§ TASK REQUIREMENTS
Write the line that contains "False) w w'." and each one after it, word for word, ending with the final line of the data.
---------- DATA FOR REVIEW
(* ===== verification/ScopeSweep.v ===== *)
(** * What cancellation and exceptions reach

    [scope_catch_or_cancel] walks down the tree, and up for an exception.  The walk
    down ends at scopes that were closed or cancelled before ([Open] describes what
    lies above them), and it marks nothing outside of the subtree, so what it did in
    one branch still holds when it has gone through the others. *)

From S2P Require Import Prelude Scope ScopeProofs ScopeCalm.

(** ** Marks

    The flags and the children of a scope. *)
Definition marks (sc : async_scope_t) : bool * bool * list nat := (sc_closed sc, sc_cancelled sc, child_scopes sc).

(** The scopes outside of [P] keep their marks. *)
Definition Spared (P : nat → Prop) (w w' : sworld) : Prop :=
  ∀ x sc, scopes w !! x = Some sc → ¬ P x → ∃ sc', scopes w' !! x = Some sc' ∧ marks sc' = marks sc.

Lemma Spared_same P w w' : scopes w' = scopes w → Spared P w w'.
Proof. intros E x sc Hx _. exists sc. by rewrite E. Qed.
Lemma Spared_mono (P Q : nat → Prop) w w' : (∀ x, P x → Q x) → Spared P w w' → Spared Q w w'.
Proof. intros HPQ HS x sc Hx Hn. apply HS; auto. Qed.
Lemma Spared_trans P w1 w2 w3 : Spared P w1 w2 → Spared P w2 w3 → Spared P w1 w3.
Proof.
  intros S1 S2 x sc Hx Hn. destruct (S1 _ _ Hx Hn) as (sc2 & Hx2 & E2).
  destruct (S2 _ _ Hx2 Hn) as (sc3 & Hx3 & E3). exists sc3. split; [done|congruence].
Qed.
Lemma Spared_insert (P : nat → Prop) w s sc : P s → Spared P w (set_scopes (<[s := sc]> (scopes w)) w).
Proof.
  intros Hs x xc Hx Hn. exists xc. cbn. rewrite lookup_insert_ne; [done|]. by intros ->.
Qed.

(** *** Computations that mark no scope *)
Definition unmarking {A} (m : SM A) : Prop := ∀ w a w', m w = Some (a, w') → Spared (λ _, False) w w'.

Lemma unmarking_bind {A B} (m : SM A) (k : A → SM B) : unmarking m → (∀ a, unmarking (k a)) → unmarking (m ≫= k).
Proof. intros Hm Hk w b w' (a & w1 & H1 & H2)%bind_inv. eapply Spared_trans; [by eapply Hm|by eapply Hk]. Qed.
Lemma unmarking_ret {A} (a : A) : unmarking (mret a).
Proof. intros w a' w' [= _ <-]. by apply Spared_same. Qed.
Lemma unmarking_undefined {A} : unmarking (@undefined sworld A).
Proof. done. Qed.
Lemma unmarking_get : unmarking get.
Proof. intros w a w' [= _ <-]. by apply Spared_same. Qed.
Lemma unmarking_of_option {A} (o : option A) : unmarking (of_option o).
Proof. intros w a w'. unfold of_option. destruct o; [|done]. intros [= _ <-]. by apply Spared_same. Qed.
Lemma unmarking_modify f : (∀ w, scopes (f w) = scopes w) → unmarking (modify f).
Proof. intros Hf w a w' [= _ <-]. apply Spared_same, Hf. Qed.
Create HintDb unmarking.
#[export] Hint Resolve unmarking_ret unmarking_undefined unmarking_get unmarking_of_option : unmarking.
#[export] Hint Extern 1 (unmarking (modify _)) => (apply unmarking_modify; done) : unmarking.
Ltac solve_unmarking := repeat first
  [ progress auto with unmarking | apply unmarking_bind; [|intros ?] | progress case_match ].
--------------------
§ RESPONSE BOX
Definition unmarking {A} (m : SM A) : Prop := ∀ w a w', m w = Some (a, w') → Spared (λ _, False) w w'.

Lemma unmarking_bind {A B} (m : SM A) (k : A → SM B) : unmarking m → (∀ a, unmarking (k a)) → unmarking (m ≫= k).
Proof. intros Hm Hk w b w' (a & w1 & H1 & H2)%bind_inv. eapply Spared_trans; [by eapply Hm|by eapply Hk]. Qed.
Lemma unmarking_ret {A} (a : A) : unmarking (mret a).
Proof. intros w a' w' [= _ <-]. by apply Spared_same. Qed.
Lemma unmarking_undefined {A} : unmarking (@undefined sworld A).
Proof. done. Qed.
Lemma unmarking_get : unmarking get.
Proof. intros w a w' [= _ <-]. by apply Spared_same. Qed.
Lemma unmarking_of_option {A} (o : option A) : unmarking (of_option o).
Proof. intros w a w'. unfold of_option. destruct o; [|done]. intros [= _ <-]. by apply Spared_same. Qed.
Lemma unmarking_modify f : (∀ w, scopes (f w) = scopes w) → unmarking (modify f).
Proof. intros Hf w a w' [= _ <-]. apply Spared_same, Hf. Qed.
Create HintDb unmarking.
#[export] Hint Resolve unmarking_ret unmarking_undefined unmarking_get unmarking_of_option : unmarking.
#[export] Hint Extern 1 (unmarking (modify _)) => (apply unmarking_modify; done) : unmarking.
Ltac solve_unmarking := repeat first
  [ progress auto with unmarking | apply unmarking_bind; [|intros ?] | progress case_match ].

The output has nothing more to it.